### [Task requirements]
When a line of the entries contains the word "canonicalNumber", report that line.

### [Supplied records]

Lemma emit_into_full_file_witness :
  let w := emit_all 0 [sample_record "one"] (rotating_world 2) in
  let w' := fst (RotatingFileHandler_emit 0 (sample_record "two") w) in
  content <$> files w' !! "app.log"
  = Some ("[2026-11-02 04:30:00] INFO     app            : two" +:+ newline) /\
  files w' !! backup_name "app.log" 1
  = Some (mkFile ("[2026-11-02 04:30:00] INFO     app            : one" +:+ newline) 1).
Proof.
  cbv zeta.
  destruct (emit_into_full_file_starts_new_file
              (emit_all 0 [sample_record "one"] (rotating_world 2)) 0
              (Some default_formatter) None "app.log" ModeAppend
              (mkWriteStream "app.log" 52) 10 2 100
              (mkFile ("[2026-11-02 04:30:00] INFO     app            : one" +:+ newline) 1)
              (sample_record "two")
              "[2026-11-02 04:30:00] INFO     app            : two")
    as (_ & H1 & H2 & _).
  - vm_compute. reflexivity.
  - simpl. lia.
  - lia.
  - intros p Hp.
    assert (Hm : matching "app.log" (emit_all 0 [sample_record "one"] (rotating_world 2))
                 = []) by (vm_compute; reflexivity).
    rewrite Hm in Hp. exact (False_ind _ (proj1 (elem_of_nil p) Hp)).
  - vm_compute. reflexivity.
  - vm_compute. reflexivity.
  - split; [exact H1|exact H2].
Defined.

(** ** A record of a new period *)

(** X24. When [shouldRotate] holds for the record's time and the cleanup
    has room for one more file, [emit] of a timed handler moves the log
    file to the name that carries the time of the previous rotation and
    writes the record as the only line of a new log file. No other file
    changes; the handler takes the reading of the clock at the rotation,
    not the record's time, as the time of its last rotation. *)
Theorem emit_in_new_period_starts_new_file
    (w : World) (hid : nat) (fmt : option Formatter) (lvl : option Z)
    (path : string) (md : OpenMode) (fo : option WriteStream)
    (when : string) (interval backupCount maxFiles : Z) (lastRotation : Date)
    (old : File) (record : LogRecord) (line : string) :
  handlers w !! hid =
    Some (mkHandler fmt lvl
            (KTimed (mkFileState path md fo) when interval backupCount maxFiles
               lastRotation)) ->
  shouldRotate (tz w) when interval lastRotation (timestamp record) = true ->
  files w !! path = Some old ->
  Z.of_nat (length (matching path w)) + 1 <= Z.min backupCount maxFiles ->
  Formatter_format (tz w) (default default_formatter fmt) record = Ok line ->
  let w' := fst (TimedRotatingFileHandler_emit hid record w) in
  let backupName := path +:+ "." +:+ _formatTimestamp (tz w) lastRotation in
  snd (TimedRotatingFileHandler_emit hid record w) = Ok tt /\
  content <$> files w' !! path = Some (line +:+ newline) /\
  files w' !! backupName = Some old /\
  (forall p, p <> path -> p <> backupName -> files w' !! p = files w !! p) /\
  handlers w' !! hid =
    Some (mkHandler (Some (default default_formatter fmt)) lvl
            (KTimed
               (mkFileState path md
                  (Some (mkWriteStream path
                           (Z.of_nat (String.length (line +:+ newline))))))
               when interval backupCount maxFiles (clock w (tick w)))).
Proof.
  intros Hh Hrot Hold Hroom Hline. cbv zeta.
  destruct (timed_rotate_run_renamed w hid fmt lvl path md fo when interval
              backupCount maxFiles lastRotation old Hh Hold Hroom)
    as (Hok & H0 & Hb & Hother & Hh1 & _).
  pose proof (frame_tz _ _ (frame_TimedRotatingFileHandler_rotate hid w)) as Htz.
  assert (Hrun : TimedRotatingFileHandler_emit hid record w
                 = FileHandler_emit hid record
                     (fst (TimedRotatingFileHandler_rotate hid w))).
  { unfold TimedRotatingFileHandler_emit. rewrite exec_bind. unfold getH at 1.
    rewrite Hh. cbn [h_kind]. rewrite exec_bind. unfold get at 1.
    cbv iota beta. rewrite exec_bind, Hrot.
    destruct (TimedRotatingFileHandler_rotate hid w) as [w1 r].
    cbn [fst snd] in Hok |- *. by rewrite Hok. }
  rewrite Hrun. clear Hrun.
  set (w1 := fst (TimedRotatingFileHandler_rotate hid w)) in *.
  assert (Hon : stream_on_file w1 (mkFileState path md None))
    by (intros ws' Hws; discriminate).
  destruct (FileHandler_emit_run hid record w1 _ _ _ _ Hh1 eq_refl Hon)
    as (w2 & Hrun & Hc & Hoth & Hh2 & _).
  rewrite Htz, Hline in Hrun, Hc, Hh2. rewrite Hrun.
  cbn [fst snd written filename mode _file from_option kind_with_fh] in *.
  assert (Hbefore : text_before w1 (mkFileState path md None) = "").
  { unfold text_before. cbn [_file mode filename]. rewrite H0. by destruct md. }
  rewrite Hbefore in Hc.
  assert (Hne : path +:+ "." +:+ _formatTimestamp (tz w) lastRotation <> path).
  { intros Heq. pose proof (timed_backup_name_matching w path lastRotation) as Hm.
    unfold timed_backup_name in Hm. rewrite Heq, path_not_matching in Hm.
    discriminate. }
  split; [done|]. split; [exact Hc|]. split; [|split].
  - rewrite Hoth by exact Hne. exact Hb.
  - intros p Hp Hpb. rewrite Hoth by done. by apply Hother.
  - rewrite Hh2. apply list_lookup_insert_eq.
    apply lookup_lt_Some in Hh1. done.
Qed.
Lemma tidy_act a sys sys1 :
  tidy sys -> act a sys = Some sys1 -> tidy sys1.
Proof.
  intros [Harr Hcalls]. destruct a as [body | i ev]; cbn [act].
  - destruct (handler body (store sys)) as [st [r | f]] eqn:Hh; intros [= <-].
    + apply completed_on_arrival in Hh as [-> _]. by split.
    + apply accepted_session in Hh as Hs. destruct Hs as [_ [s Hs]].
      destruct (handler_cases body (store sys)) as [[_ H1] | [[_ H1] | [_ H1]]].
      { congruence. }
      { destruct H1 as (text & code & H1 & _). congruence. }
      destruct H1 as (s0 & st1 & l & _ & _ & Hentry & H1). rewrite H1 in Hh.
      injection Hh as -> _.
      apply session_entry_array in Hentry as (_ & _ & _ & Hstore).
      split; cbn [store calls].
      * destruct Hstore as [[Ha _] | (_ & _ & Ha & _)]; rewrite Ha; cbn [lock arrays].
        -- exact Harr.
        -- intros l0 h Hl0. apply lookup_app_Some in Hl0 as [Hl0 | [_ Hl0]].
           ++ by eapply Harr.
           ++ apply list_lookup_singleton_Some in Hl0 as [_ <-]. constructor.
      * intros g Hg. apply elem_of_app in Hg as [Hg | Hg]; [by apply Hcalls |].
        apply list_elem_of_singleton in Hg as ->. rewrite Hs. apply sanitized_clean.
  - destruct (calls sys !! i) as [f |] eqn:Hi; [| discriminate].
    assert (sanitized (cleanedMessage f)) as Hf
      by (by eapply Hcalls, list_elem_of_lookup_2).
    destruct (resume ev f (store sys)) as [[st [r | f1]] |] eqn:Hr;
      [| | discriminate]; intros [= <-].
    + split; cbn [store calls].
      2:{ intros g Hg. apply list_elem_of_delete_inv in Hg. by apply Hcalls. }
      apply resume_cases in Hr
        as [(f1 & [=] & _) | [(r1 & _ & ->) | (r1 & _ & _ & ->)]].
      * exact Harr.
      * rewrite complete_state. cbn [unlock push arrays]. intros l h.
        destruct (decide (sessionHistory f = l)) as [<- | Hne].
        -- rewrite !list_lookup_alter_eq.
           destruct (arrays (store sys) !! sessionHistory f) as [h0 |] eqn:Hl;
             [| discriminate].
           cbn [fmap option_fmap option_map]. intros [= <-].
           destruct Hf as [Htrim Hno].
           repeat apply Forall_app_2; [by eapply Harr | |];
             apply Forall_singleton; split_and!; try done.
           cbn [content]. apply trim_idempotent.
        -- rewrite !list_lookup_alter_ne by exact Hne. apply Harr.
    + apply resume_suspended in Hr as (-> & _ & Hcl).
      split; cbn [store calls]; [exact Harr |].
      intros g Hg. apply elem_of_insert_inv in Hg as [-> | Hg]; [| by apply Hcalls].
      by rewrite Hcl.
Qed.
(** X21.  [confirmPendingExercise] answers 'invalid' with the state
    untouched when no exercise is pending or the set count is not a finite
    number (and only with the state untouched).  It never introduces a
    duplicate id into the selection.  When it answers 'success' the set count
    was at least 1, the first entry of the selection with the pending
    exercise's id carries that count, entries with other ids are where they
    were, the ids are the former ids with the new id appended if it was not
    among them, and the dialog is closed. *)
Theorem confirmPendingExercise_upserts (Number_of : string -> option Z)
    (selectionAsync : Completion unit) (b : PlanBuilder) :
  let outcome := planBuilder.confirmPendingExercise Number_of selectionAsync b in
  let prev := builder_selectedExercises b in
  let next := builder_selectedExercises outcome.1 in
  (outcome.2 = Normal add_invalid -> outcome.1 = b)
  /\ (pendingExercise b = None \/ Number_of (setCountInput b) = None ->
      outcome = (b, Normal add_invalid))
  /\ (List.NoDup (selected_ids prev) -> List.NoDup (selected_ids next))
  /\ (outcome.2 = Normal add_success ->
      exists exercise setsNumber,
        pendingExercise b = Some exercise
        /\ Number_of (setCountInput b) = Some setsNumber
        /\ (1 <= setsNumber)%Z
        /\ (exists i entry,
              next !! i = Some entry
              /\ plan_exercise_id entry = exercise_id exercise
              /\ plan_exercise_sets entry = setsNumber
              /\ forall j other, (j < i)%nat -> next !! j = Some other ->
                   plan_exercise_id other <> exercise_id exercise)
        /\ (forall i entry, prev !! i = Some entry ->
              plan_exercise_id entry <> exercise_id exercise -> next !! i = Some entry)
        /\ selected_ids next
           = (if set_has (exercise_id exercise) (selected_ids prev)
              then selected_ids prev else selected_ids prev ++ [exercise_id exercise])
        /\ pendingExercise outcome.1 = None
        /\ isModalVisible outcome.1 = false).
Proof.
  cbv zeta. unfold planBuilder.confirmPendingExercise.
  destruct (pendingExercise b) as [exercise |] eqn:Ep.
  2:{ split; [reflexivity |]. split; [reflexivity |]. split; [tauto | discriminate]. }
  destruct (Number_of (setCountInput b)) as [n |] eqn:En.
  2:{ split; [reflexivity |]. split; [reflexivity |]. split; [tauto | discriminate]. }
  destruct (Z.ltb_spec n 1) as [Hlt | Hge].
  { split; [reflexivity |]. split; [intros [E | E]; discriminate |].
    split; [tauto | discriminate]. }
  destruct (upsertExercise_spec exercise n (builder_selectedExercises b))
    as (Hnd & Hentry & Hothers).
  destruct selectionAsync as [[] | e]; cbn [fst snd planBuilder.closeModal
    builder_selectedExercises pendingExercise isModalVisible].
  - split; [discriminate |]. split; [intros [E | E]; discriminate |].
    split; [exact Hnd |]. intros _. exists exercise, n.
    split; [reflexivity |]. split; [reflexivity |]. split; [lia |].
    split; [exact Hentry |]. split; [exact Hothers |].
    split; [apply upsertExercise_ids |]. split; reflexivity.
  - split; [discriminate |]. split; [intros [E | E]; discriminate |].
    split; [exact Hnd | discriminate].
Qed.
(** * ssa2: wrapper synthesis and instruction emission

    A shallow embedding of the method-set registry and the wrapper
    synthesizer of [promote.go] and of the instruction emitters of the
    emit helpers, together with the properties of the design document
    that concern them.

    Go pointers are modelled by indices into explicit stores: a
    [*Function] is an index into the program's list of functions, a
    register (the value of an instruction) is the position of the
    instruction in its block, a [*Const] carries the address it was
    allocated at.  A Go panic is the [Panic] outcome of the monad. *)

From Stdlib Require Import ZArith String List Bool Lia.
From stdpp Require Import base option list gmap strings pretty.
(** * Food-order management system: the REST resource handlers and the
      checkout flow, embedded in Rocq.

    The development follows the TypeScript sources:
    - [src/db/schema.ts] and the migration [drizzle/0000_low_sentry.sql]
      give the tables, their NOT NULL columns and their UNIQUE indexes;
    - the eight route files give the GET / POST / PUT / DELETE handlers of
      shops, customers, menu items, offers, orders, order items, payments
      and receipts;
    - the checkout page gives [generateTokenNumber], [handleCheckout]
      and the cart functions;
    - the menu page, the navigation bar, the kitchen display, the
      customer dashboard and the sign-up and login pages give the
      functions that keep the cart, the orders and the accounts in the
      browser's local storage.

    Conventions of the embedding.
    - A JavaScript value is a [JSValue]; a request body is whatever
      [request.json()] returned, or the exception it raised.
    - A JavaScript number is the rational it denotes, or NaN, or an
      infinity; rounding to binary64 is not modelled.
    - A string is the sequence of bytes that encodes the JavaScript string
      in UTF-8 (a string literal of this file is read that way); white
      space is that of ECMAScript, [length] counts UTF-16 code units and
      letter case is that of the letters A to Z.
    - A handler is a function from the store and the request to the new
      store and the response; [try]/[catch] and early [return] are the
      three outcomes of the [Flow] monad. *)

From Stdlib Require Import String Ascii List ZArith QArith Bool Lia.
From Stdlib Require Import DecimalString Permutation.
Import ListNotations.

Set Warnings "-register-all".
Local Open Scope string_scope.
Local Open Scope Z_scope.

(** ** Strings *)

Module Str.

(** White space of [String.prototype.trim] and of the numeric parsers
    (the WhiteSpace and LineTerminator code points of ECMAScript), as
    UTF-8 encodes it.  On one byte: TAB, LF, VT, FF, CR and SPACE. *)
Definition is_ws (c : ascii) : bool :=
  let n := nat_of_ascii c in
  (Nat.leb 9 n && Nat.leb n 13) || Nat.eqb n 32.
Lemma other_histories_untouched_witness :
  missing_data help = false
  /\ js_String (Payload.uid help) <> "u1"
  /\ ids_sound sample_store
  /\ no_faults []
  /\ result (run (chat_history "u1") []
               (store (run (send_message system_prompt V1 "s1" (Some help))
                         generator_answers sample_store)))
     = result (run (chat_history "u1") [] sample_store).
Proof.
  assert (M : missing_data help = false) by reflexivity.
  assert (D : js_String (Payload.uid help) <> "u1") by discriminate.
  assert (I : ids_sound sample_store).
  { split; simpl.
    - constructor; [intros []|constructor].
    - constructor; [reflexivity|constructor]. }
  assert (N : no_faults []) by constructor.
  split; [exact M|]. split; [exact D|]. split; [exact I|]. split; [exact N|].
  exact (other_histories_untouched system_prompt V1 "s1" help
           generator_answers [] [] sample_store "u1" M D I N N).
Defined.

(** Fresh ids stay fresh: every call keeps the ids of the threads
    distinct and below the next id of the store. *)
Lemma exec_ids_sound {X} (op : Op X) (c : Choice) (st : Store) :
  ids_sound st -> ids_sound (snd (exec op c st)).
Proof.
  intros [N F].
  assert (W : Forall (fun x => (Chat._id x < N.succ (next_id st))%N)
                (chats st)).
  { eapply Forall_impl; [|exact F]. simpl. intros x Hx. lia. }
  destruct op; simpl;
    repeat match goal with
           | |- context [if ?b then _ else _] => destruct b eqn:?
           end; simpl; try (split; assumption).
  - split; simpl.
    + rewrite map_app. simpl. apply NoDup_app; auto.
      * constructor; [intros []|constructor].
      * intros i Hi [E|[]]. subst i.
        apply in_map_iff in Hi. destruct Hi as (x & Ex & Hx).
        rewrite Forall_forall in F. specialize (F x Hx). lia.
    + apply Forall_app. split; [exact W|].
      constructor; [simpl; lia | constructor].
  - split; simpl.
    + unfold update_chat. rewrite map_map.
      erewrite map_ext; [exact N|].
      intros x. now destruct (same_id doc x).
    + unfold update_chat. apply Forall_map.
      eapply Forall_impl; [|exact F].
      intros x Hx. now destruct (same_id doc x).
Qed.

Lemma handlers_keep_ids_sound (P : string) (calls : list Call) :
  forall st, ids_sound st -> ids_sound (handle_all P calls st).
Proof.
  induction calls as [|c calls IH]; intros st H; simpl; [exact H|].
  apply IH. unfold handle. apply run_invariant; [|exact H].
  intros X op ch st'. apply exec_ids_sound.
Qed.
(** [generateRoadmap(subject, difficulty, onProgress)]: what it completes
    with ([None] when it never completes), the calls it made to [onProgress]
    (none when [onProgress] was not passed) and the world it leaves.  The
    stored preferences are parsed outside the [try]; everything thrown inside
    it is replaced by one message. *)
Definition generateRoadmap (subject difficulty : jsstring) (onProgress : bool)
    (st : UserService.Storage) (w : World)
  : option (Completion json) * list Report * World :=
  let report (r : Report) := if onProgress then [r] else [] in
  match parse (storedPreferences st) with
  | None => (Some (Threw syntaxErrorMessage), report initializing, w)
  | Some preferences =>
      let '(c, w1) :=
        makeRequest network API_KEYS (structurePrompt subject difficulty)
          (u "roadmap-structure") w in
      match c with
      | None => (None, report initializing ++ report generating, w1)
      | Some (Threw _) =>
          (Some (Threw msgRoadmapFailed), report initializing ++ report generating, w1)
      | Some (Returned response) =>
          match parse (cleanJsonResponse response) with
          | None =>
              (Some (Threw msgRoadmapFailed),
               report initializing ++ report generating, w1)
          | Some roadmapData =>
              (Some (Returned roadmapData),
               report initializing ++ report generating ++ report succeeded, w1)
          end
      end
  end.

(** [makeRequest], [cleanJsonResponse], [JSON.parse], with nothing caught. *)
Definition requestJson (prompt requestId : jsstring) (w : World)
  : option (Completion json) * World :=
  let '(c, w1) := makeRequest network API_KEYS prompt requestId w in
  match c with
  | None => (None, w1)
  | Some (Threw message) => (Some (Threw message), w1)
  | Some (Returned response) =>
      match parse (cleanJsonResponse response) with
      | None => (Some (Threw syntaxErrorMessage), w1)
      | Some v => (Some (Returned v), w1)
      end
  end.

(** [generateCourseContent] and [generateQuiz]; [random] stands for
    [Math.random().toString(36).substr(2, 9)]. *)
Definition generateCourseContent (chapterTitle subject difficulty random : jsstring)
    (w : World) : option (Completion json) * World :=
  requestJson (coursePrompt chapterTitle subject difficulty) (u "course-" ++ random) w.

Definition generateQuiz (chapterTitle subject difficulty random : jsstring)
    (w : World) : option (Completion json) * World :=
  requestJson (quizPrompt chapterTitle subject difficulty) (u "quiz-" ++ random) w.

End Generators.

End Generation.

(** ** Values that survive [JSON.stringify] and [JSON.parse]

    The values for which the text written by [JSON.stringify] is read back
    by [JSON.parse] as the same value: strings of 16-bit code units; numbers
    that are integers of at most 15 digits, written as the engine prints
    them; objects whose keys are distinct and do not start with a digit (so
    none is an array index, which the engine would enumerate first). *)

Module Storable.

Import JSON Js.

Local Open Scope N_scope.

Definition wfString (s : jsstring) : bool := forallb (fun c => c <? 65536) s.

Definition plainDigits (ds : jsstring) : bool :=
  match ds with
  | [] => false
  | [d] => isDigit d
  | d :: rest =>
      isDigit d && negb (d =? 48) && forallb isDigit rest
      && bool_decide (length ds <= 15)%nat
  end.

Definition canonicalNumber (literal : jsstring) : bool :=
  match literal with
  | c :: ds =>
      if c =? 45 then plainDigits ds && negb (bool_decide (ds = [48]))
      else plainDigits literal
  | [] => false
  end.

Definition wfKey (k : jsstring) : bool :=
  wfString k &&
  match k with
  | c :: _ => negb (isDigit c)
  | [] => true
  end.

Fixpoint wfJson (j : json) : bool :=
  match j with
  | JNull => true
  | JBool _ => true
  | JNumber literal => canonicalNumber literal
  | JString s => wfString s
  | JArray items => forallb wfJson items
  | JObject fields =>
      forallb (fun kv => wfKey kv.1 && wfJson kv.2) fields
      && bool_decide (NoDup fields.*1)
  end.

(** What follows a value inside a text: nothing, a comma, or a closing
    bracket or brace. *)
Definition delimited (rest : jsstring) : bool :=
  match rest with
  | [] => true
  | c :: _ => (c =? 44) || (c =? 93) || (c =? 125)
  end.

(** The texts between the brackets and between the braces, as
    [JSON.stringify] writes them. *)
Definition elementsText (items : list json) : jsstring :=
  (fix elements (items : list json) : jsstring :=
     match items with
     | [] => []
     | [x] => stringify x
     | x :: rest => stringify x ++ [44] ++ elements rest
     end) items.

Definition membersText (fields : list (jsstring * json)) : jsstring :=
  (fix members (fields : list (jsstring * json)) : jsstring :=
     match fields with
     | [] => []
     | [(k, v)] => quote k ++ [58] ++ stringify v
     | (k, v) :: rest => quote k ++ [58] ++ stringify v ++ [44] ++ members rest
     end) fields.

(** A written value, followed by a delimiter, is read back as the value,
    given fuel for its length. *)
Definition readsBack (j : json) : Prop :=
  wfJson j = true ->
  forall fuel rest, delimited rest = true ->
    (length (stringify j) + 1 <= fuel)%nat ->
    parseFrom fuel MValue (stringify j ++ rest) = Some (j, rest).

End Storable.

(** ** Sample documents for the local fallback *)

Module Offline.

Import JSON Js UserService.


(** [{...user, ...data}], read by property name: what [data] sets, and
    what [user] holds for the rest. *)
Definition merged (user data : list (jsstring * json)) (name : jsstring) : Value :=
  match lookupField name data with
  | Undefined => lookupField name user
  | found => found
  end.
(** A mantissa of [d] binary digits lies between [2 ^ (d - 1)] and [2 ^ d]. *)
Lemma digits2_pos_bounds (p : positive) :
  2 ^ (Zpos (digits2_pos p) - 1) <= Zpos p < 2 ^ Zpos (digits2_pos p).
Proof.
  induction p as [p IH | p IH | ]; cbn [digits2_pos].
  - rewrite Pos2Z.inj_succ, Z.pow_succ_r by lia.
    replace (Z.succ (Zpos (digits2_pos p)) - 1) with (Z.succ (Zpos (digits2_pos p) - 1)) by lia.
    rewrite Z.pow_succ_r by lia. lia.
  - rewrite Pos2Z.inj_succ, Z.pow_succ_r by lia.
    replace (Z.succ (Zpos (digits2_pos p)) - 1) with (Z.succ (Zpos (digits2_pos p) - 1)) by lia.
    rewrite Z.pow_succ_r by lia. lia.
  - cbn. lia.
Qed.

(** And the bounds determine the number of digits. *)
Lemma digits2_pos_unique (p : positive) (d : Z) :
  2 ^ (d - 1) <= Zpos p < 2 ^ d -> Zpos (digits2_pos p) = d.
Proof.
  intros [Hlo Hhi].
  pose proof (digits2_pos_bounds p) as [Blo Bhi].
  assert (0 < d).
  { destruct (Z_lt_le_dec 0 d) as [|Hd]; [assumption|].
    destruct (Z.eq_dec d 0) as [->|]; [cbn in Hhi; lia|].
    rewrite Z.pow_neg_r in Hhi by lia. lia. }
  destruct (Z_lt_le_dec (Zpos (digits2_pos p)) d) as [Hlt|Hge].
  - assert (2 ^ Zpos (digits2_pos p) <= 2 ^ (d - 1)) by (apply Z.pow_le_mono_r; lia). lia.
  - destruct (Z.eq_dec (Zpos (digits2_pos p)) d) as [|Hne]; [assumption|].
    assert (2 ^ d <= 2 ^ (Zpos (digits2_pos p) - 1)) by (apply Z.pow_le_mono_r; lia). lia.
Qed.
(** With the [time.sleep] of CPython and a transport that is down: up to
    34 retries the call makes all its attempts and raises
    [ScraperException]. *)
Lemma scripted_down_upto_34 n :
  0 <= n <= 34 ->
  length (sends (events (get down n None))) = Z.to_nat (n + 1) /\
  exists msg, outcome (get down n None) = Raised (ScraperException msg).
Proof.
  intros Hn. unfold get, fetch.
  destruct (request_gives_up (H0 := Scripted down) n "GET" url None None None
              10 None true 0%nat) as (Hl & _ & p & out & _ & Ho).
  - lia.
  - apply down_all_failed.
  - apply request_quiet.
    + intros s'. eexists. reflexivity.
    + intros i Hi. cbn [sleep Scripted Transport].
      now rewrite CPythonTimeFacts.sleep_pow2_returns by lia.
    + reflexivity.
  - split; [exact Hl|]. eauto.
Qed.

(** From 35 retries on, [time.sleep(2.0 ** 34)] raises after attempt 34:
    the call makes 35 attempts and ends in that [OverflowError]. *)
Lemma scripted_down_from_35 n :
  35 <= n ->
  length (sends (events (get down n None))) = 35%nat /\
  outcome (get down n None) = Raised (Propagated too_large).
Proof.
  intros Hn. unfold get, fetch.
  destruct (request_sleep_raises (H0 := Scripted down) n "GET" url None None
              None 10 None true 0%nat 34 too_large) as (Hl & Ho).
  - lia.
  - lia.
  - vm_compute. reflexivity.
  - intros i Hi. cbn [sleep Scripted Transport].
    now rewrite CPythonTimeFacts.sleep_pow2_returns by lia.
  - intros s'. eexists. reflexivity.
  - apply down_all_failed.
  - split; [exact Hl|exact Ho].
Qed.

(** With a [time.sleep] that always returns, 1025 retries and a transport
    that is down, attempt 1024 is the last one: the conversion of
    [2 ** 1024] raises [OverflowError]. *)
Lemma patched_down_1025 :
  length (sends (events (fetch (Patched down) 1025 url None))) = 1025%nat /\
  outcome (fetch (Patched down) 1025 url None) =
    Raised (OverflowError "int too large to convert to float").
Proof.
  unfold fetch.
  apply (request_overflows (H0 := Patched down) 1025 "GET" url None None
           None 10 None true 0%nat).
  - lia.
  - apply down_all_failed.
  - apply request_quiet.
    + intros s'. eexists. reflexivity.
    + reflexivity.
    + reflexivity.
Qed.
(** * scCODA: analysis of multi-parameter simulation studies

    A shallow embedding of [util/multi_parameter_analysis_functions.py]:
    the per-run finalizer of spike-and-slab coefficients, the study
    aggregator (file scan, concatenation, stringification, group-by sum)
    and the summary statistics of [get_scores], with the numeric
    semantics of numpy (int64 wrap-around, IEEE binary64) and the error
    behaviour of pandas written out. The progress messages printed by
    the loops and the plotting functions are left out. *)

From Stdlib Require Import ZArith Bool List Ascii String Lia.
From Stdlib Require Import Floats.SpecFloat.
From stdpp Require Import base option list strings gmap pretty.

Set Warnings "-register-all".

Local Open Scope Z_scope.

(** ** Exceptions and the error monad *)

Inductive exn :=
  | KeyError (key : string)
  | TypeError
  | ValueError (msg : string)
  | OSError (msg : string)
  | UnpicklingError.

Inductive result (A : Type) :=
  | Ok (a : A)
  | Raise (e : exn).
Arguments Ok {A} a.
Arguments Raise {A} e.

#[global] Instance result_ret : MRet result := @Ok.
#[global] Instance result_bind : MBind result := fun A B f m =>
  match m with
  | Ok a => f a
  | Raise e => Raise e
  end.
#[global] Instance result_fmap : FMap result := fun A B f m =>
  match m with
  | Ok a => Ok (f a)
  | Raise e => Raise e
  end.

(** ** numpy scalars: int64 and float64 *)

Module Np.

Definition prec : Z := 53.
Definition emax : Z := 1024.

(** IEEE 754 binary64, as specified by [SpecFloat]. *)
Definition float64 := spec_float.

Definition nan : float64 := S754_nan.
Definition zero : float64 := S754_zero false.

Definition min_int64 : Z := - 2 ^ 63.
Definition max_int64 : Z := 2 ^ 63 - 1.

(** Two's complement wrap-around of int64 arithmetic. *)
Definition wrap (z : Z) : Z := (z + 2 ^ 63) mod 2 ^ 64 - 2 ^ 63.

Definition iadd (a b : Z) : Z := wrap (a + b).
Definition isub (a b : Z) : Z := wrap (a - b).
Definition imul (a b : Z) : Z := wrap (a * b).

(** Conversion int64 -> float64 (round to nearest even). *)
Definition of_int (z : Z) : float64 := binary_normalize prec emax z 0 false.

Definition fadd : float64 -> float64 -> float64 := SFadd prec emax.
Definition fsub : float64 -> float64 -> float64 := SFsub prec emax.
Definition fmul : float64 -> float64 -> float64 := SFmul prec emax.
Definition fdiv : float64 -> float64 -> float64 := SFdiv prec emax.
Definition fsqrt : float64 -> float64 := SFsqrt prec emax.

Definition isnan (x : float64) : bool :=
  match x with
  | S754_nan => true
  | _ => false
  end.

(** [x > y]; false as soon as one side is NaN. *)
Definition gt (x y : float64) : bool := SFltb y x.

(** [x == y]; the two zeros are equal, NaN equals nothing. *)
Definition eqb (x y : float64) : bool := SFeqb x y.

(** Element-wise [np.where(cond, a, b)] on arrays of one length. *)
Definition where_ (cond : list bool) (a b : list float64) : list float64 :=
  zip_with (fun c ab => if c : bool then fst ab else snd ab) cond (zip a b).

### [Result of this task]
Definition canonicalNumber (literal : jsstring) : bool :=
  | JNumber literal => canonicalNumber literal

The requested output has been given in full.